News Article
University of Texas Orders Aixtron Black Magic Tool for Wearable Electronics
The system will be used to create high quality carbon nanotubes and graphene thin films for a project on electronic textiles. These are fabrics that enable computing, digital components and electronics to be embedded in them.
Aixtron SE has installed and commissioned a 4-inch Black Magic Plasma Enhanced CVD (PECVD) system at the University of Texas at Austin.
The local Aixtron support team set up the tool after it was delivered at the end of 2010 at the Department of Electrical and Computer Engineering, Microelectronics Research Centre.
Deji Akinwande and Rod Ruoff from the Department of Electrical and Computer Engineering are working on several projects to exploit the material in flexible electronics. “We needed a dedicated CVD deposition system to reliably, easily and routinely produce high quality carbon nanotubes and graphene thin films for our government funded project on wearable electronics. I am confident that Aixtron has the best equipment solution in terms of technology, scalability and flexibility for producing these thin films,” Deji Akinwande commented.
Carbon nanotubes and graphene are increasingly being applied to flexible electronics. These films possess unique electrical and electronic properties which enable them to be used as electrodes, sensing materials as well as high mobility devices. They can be made extremely thin with a high degree of transparency, and maintain their properties whilst being flexed.
Established in 1983, the Microelectronics Research Centre is equipped with state of the art semiconductor fabrication equipment housed in 12,000 square feet of Class 100 and Class 1000 cleanroom space, with 15,000 square feet of characterization laboratories.
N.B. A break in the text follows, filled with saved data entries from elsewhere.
(** What is shown at every depth.  The commands of a process are markers where
    they are an array, as [EffectDescriptor] writes them; arguments and the values
    under credential keys are replaced whatever they are; and an effect that has a
    version or a descriptor digest is an audit projection. *)
Inductive redacted : Value → Prop :=
  | rd_scalar v : scalar v = true → redacted v
  | rd_array l : Forall redacted l → redacted (VArray l)
  | rd_object l :
      Forall (λ kv, process_marked (is_process_object l) kv.1 kv.2) l →
      Forall (λ kv, kv.1 = "effect" ∧ projected kv.2 ∨
                    is_argv_key kv.1 = true ∧ argv_marked kv.2 ∨
                    is_argv_key kv.1 = false ∧ is_sensitive_ledger_key kv.1 = true ∧ marked kv.2 ∨
                    is_argv_key kv.1 = false ∧ is_sensitive_ledger_key kv.1 = false ∧ redacted kv.2 ∧
                    (kv.1 = "effect" → get "version" kv.2 = None ∧ get "descriptor_digest" kv.2 = None)) l →
      redacted (VObject l).
End redacted.

(** ** Facts *)

Lemma swap_remove_subset {A} k (l : list (string * A)) kv : kv ∈ swap_remove k l → kv ∈ l.
Proof.
  induction l as [|[k' v] l IH]; cbn [swap_remove]; [done|]. case_decide as Hk.
  - destruct (last l) as [z|] eqn:Hz; [|by intros ?%not_elem_of_nil]. apply last_Some in Hz as [l' ->].
    rewrite removelast_last. intros [->|Hin]%elem_of_cons; set_solver.
  - intros [->|Hin]%elem_of_cons; [by left|]. right. auto.
Qed.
The Centre has 15 faculty and 120 graduate students, and is recognised as one of the leading centres of excellence for graphene research.
Electronic textiles are fabrics that enable computing, digital components and electronics to be embedded in them. This involves mounting classical electronic devices such as conducting wires, ICs, LEDs and conventional batteries into garments. The electronic function can also be created directly on the textile fibres. These functions can either be passive such as pure wires, conducting textile fibres, or more advanced functions such as transistors, diodes and solar cells. E-textiles have the ability to sense, act, store, emit, and move.